Memories are fading in a northern town, too. The Stickleback Catchers (Puffin) finds Mimi Evergreen seeing cracks in everything, linked perhaps to the crows gathering on rooftops. If her gran’s dottiness gets any worse, her grandparents will lose custody of Mimi: the cracks and the crows must be held at bay. Into this daunting scenario author Lisette Auton deftly chucks the perils of new friendship – with Titch, pronouns: they/them – plus a mystery podcaster, the Puzzler, and one scruffy crow who knows more than he’s letting on. As with Lesley Parr, Auton’s brave kid voices ring true to age and region; the representation of differently abled people here is deeply matter-of-fact.
Meanwhile, back in Nottinghamshire, there’s a year six crisis. What if your town only has two secondaries, one male and one female, and you are neither?
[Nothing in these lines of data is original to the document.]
(** * Power-line loss harness (scratch/powerline_loss_test.py)

    A shallow embedding of the scenario builder and of the risk
    aggregation of [scratch/powerline_loss_test.py].

    Conventions of the embedding:
    - Python [int]s are [Z]; [//] is [Z.div] (floor division).
    - the aggregation is embedded twice. [Fp.evaluate_losses] computes
      in the arithmetic of the arrays, a parameter, with numpy's order
      of summation. Its instances are IEEE 754: [rounded binary32] and
      [rounded binary64] round every operation to the nearest float of
      the format, on the rationals (the cells of the value map in the
      format named, the loaded grids and the report in binary64);
      [float64] is on the processor's floats. [evaluate_losses]
      computes exactly: floats are the rationals they denote, in [Q],
      and no operation rounds. The two agree wherever the sums are of
      whole numbers that the formats hold, up to the one rounding of a
      quotient; the statements on [evaluate_losses] that depend on it
      say so.
    - an exception is a value of [exn]; code that may raise returns
      [result].
    - a text file is the [string] of everything written to it.
    - the file system under [OUTPUT_FOLDER] and [np.loadtxt] are the
      fields of a [World]. *)

From Stdlib Require Import NArith ZArith QArith Qminmax Qround Qpower Qabs Bool List Lia Lqa.
From Stdlib Require Import Strings.Ascii Strings.String Numbers.DecimalString.
From Stdlib Require Import Numbers.DecimalPos Numbers.DecimalZ.
From Stdlib Require Import Sorting.Permutation Sorting.Sorted Sorting.Mergesort Structures.Orders.
From Stdlib Require Floats.
Import ListNotations.

(** ** Python runtime fragments *)

Module Py.

Inductive exn : Set :=
| ValueError
| IndexError
| RuntimeError
| ZeroDivisionError
| OSError.

Inductive result (A : Type) : Type :=
| Ok (a : A)
| Raise (e : exn).

Arguments Ok {A} a.
Arguments Raise {A} e.

Definition bind {A B : Type} (m : result A) (k : A -> result B) : result B :=
  match m with
  | Ok a => k a
  | Raise e => Raise e
  end.

Definition is_ok {A : Type} (m : result A) : bool :=
  match m with Ok _ => true | Raise _ => false end.

(** [str(n)] for an int. *)
Definition str_int (n : Z) : string :=
  NilZero.string_of_int (Z.to_int n).

(** [range(lo, hi)] *)
Definition range (lo hi : Z) : list Z :=
  map (fun k => lo + Z.of_nat k)%Z (seq 0 (Z.to_nat (hi - lo))).

(** Index normalisation of a sequence of length [n]: [-n <= i < n],
    negative indices count from the end; anything else is an
    [IndexError]. *)
Definition norm_index (n : nat) (i : Z) : result nat :=
  if ((0 <=? i) && (i <? Z.of_nat n))%Z then Ok (Z.to_nat i)
  else if ((- Z.of_nat n <=? i) && (i <? 0))%Z then Ok (Z.to_nat (i + Z.of_nat n))
  else Raise IndexError.

(** [sep.join(parts)] *)
Fixpoint join (sep : string) (parts : list string) : string :=
  match parts with
  | [] => EmptyString
  | [p] => p
  | p :: ps => (p ++ sep ++ join sep ps)%string
  end.

(** Pieces of [s] between occurrences of the character [sep]
    ([s.split(sep)]); never the empty list. *)
Fixpoint split_on (sep : ascii) (s : string) : list string :=
  match s with
  | EmptyString => [EmptyString]
  | String c s' =>
      if Ascii.eqb c sep then EmptyString :: split_on sep s'
      else match split_on sep s' with
           | [] => [String c EmptyString]
           | p :: ps => String c p :: ps
           end
  end.

Definition is_empty (s : string) : bool :=
  match s with EmptyString => true | _ => false end.

(** The lines of a text, without their terminating newline: what
    iterating over a text file yields, each line stripped of its
    ["\n"]. *)
Definition newline : ascii := "010"%char.
Definition carriage_return : ascii := "013"%char.
Lemma simulate_experiment_shape {F : Type} `{Arith F}
      (self : DoubleslitSimulator F) (screen_width : F)
      (resolution : Z) (double_slit : bool) :
  match simulate_experiment self screen_width resolution double_slit with
  | Ok (y_positions, intensity) =>
      (1 <= resolution)%Z /\
      length y_positions = Z.to_nat resolution /\
      length intensity = Z.to_nat resolution
  | Raise _ => (resolution < 1)%Z
  end.
Proof.
  rename self into sim, screen_width into w, resolution into n,
    double_slit into mode.
  unfold simulate_experiment.
  destruct (Z.ltb_spec n 0) as [Hneg|Hpos].
  - unfold np_linspace. destruct (Z.ltb_spec n 0); [simpl; lia|lia].
  - destruct (np_linspace_ok (fdiv (fneg w) (lit 2)) (fdiv w (lit 2)) n Hpos)
      as (ys & -> & Hlen).
    simpl. unfold fraunhofer_diffraction.
    set (raw := if mode then double_slit_intensity sim ys
                else single_slit_intensity sim ys).
    assert (Hraw : length raw = length ys).
    { subst raw. destruct mode;
        [apply double_slit_intensity_length|apply single_slit_intensity_length]. }
    destruct raw as [|x t] eqn:E.
    + simpl. simpl in Hraw. lia.
    + simpl. rewrite length_map. simpl in Hraw. lia.
Qed.
(** [exec]: definitions bind their names, the other statements run in
    order; the result is what [print] wrote. *)
Fixpoint exec_tops (fs : functions) (globals : list (string * Z)) (out : string)
    (p : list top) : option string :=
  match p with
  | [] => Some out
  | TDef f ps body :: p' => exec_tops (CTR.od_set fs f (ps, body)) globals out p'
  | TStmt (SAssign x e) :: p' =>
      v ← eval (call recursion_limit fs) globals e;
      exec_tops fs (CTR.od_set globals x v) out p'
  | TStmt (SPrint e) :: p' =>
      v ← eval (call recursion_limit fs) globals e;
      exec_tops fs globals (out +:+ Text.print (str v)) p'
  | TStmt (SReturn _) :: _ => None
  end.

Definition exec (p : list top) : option string := exec_tops [] [] "" p.

(** The functions that a compiled program defines. *)
Definition defined (p : list top) : functions :=
  fold_left (λ fs t, match t with
                     | TDef f ps body => CTR.od_set fs f (ps, body)
                     | TStmt _ => fs
                     end) p [].

End Hybridize.

(** ** transposed-conv notebook: [trans_conv] and [kernel2matrix] *)
Module Conv.

(** A two-dimensional array: its shape and its entries in row-major order
    ([length data = shape0 * shape1]).  A one-dimensional array is the list
    of its entries. *)
Record ndarray := mkArray {
  shape0 : nat;
  shape1 : nat;
  data : list Z
}.

Definition well_shaped (X : ndarray) : Prop :=
  length (data X) = shape0 X * shape1 X.

(** [np.zeros(n)] and [np.zeros((r, c))] *)
Definition zeros1 (n : nat) : list Z := replicate n 0%Z.
Definition zeros (r c : nat) : ndarray := mkArray r c (replicate (r * c) 0%Z).

(** [X[i, j]] *)
Definition get (X : ndarray) (i j : nat) : option Z :=
  if decide (i < shape0 X ∧ j < shape1 X) then data X !! (i * shape1 X + j) else None.
(** An override that removes a dependency (empty range), or that names
    a package with no local installation, always runs the package
    manager, once, unless the package is workspace-linked. *)
Theorem install_forced_by_removal_or_missing
    (compare : string -> string -> Z) (valid : string -> bool)
    (satisfies : string -> string -> bool) (localeCompare : string -> string -> Z)
    (isPlugin : string -> bool) (isCompatible : RemotePackage -> bool)
    (JSON_parse : string -> option YarnLog)
    (Buffer_toString : Buffer -> string)
    (cfg : Config) (w : World) (child : ChildProcess)
    (deps : Dict string) (forced : bool) (st : Installer) (name range : string) :
  dict_get deps name = Some range ->
  workspace_linked w name = false ->
  range = EmptyString \/ resolved_version w name = None ->
  count is_spawn (snd (install compare valid satisfies localeCompare isPlugin isCompatible
                         JSON_parse Buffer_toString cfg w child deps forced st)) = 1%nat.
Proof.
  intros Hd Hw Hr. unfold count. rewrite install_spawns, _install_spawns.
  assert (Hf : install_forced satisfies w deps forced = true); [|rewrite Hf; reflexivity].
  unfold install_forced. apply orb_true_iff. right. apply existsb_exists.
  exists name. split; [eapply dict_get_Some_In; exact Hd|].
  unfold needs_install, range_satisfied. rewrite Hd, Hw. cbn [orb].
  destruct Hr as [Hr|Hr]; rewrite Hr; [destruct (resolved_version w name)|]; reflexivity.
Qed.

Lemma install_forced_by_removal_or_missing_witness :
  count is_spawn (snd (example_install no_agent left_pad_world (exits 0 left_pad_world)
                         [("ghost", EmptyString)] false empty_installer)) = 1%nat.
Proof.
  apply (install_forced_by_removal_or_missing semver_compare (fun _ => true)
           caret_satisfies code_order (fun _ => false) (fun _ => true) (fun _ => None) utf8_decode
           no_agent left_pad_world (exits 0 left_pad_world)
           [("ghost", EmptyString)] false empty_installer "ghost" EmptyString);
    [reflexivity | reflexivity | left; reflexivity].
Defined.

(** When [install] returns 0, the names involved are ordinary keys and
    the registry gives proper versions for the declared ones, the
    snapshot it leaves lists the dependencies of the overridden
    manifest, each with the record read off the world as it is then: the
    one the package manager has left when it was run, the unchanged one
    otherwise. *)
Theorem install_snapshot
    (compare : string -> string -> Z) (valid : string -> bool)
    (satisfies : string -> string -> bool) (localeCompare : string -> string -> Z)
    (isPlugin : string -> bool) (isCompatible : RemotePackage -> bool)
    (JSON_parse : string -> option YarnLog)
    (Buffer_toString : Buffer -> string)
    (cfg : Config) (w : World) (child : ChildProcess)
    (deps : Dict string) (forced : bool) (st : Installer) :
  let result := install compare valid satisfies localeCompare isPlugin isCompatible
                  JSON_parse Buffer_toString cfg w child deps forced st in
  let w' := if install_forced satisfies w deps forced then after child else w in
  let m' := manifest_dependencies (fst (override localeCompare deps st)) in
  forallb ordinary_key (dict_keys (manifest_dependencies st)) = true ->
  forallb ordinary_key (dict_keys deps) = true ->
  forallb (well_versioned valid w') (dict_keys m') = true ->
  fst (fst result) = 0 ->
  forallb (fetchable valid w') (dict_keys m') = true
  /\ depTask (snd (fst result))
     = Some (map (expected_record compare valid isPlugin isCompatible w') m').
Proof.
  intros result w' m' Hm Hd Hv Hz. subst result. split.
  - apply forallb_forall. intros k Hk. unfold fetchable.
    rewrite forallb_forall in Hm. rewrite forallb_forall in Hd. rewrite forallb_forall in Hv.
    rewrite (Hv k Hk), andb_true_r.
    apply (override_keys localeCompare deps st) in Hk as [Hk|Hk]; auto.
  - apply Z.eqb_eq in Hz. rewrite install_code_zero in Hz. apply negb_true_iff in Hz.
    rewrite install_eq. fold w'. rewrite Hz. cbn [fst snd].
    apply (refresh_snapshot_value compare valid isPlugin isCompatible w' false
             (fst (override localeCompare deps st))).
Qed.
(** * pubTill: the pricing engine and the basket of the pub till

    A shallow embedding of the pricing core of [src/src/App.jsx]
    ([bestLineTotalWithDeals], [resolveUnitsAndPrices], the basket
    operations) and of the second copy of [bestLineTotalWithDeals] kept in
    [src/unnamed/part_000], with the properties the specification states
    about them.

    JavaScript values are modelled as far as the till's data can reach them:
    what [JSON.parse] produces (the configuration is imported JSON), plus
    [undefined] and the non-finite numbers.  Finite numbers are integers
    (money is stored as integer pence), on which the double arithmetic of
    the source is exact below 2^53; fractions, which [Number.isFinite]
    accepts as well, are outside the model; negative zero is identified
    with zero.  The data holds no function: an object is converted to a
    primitive by the methods it inherits, unless an entry of its own hides
    them, and the conversion then throws. *)

From Stdlib Require Import ZArith Lia List String Ascii DecimalString.
From stdpp Require Import base option list strings gmap.

#[local] Set Warnings "-register-all".

Local Open Scope string_scope.
Local Open Scope Z_scope.
Local Open Scope list_scope.

(** ** Numbers *)

Inductive number : Type :=
| NaN
| PosInf
| NegInf
| Finite (z : Z).

Definition infinity (negative : bool) : number :=
  if negative then NegInf else PosInf.

(** [a * b] *)
Definition num_mul (a b : number) : number :=
  match a, b with
  | NaN, _ | _, NaN => NaN
  | Finite x, Finite y => Finite (x * y)
  | Finite x, PosInf | PosInf, Finite x =>
      if x =? 0 then NaN else infinity (x <? 0)
  | Finite x, NegInf | NegInf, Finite x =>
      if x =? 0 then NaN else infinity (0 <? x)
  | PosInf, PosInf | NegInf, NegInf => PosInf
  | PosInf, NegInf | NegInf, PosInf => NegInf
  end.

(** [a + b] *)
Definition num_add (a b : number) : number :=
  match a, b with
  | NaN, _ | _, NaN => NaN
  | Finite x, Finite y => Finite (x + y)
  | PosInf, NegInf | NegInf, PosInf => NaN
  | PosInf, _ | _, PosInf => PosInf
  | NegInf, _ | _, NegInf => NegInf
  end.

(** [Math.floor(a / b)]: the quotient of two integers need not be one, so
    the division and the rounding towards minus infinity are one step. *)
Definition Math_floor_div (a b : number) : number :=
  match a, b with
  | NaN, _ | _, NaN => NaN
  | Finite x, Finite y =>
      if y =? 0
      then (if x =? 0 then NaN else infinity (x <? 0))
      else Finite (x / y)
  | Finite _, (PosInf | NegInf) => Finite 0
  | PosInf, Finite y => infinity (y <? 0)
  | NegInf, Finite y => infinity (0 <=? y)
  | (PosInf | NegInf), (PosInf | NegInf) => NaN
  end.
(** * Real-time state synchronisation client: trading store, device store,
      WebSocket stores and the device card.

    The development embeds the TypeScript sources
    - [frontend/src/lib/stores/trading.ts] (module [trading_ts]),
    - the later copy of the trading store found next to the device store
      (module [trading_next]),
    - the device store, the device WebSocket store and the device card
      (modules [devices_store], [websocket_ts], [device_card]).

    Values travelling on the wire are JSON documents which the code never
    validates, so every payload is kept as an untyped [value].  A store of
    object type is a finite map from property names to values, which makes
    the object spread of the sources the left-biased union of maps.
    Of prototype chains the model keeps what the code reaches: the
    members that the handler tables, plain object literals indexed by the
    topic of a message, inherit from [Object.prototype].  Every other
    object is read by the names the code spells out, none of which is
    inherited, and so has only its own properties. *)

From Stdlib Require Import ZArith List String Ascii Bool Lia.
From stdpp Require Import gmap strings list fin_maps pretty.

Set Warnings "-register-all".

Local Open Scope Z_scope.
Local Open Scope string_scope.

(** ** JavaScript values *)

Module JS.

(** The values [JSON.parse] can produce, together with [undefined], which
    arises from reading an absent property.  Numbers are integer literals:
    the modelled code only tests numbers for being zero, compares them
    with zero, or subtracts millisecond clocks. *)
Inductive value : Type :=
| VUndefined
| VNull
| VBool (b : bool)
| VNum (n : Z)
| VStr (s : string)
| VArr (items : list value)
| VObj (props : list (string * value)).

(** [!!v] of the source language. *)
Definition truthy (v : value) : bool :=
  match v with
  | VUndefined | VNull => false
  | VBool b => b
  | VNum n => negb (n =? 0)%Z
  | VStr s => negb (String.eqb s "")
  | VArr _ | VObj _ => true
  end.

Definition nullish (v : value) : bool :=
  match v with
  | VUndefined | VNull => true
  | _ => false
  end.

(** [a || b] and [a ?? b]. *)
Definition or_else (a b : value) : value := if truthy a then a else b.
Definition coalesce (a b : value) : value := if nullish a then b else a.

(** [a === b].  Two objects or arrays met by the modelled code always
    come from different allocations (one from the store, one from the
    frame being handled), hence compare unequal. *)
Definition strict_equals (a b : value) : bool :=
  match a, b with
  | VUndefined, VUndefined => true
  | VNull, VNull => true
  | VBool x, VBool y => Bool.eqb x y
  | VNum x, VNum y => (x =? y)%Z
  | VStr x, VStr y => String.eqb x y
  | _, _ => false
  end.

Definition is_str (v : value) (s : string) : bool := strict_equals v (VStr s).

(** First binding of a key in a property list. *)
Fixpoint assoc (k : string) (props : list (string * value)) : option value :=
  match props with
  | [] => None
  | (k', v) :: rest => if String.eqb k k' then Some v else assoc k rest
  end.

(** [{...obj, k: v}] on the property list of [obj]: an existing property
    keeps its place, a new one goes last. *)
Fixpoint obj_set (k : string) (v : value) (props : list (string * value))
  : list (string * value) :=
  match props with
  | [] => [(k, v)]
  | (k', v') :: rest =>
      if String.eqb k k' then (k', v) :: rest else (k', v') :: obj_set k v rest
  end.

(** [{...a, ...b}] on property lists. *)
Definition obj_assign (a b : list (string * value)) : list (string * value) :=
  fold_left (fun acc kv => obj_set (fst kv) (snd kv) acc) b a.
LD Lapinski, author of The Strangeworlds Travel Agency trilogy, follows their protagonist Jamie (Orion) as they battle to solve their future. Jamie tries to reason with ineffectual adults until, almost accidentally, they and their friends take to the roof of Nottingham’s council building with a homemade non-binary flag, learning that nothing meaningful was ever won without protest – and allies.
Another demo, this time in a tree-top. Costa-winning Natasha Farrant is well known to the display tables in bookshops. In The Rescue of Ravenwood (Faber), one non-traditional family starts unravelling because of a property quarrel that threatens the home of Bea and her de facto sibling Raffy. The house is creaking, Bea’s uptight, flaky, real parents want her back – why now? – and developers are sniffing around, setting the stage for a rebellion-cum-whodunnit. Really, it’s another terrific tale of coming-into-power, where the younger generation must defy adults to defend what’s important.
A rambling house is also the setting for a stunning debut. The Swifts (Puffin) introduces a major new talent in Beth Lincoln, whose “gleeful gothic” murder mystery recalls Lemony Snicket as much as the current vogue for middle years Miss Marple-ing.
Shenanigan Smith’s family picks names at random from the dictionary – names that often fulfil their nominative determinism. Some shrug them off – like young Cousin Erf, who rechristened themself when their allotted moniker and gender didn’t apply. As the wider clan gathers for a reunion to find a treasure hidden by their ancestor, Vile, family matriarch Arch-Aunt Schadenfreude is found unconscious at the foot of the stairs.
Shenanigan investigates; the body count ticks upwards. Many Smiths are – dun-dun-dunnn! – not who they seem. This is an exquisitely written book about identity and wordplay that’s as warm, masterful and up-to-date as it is laugh-out-loud funny.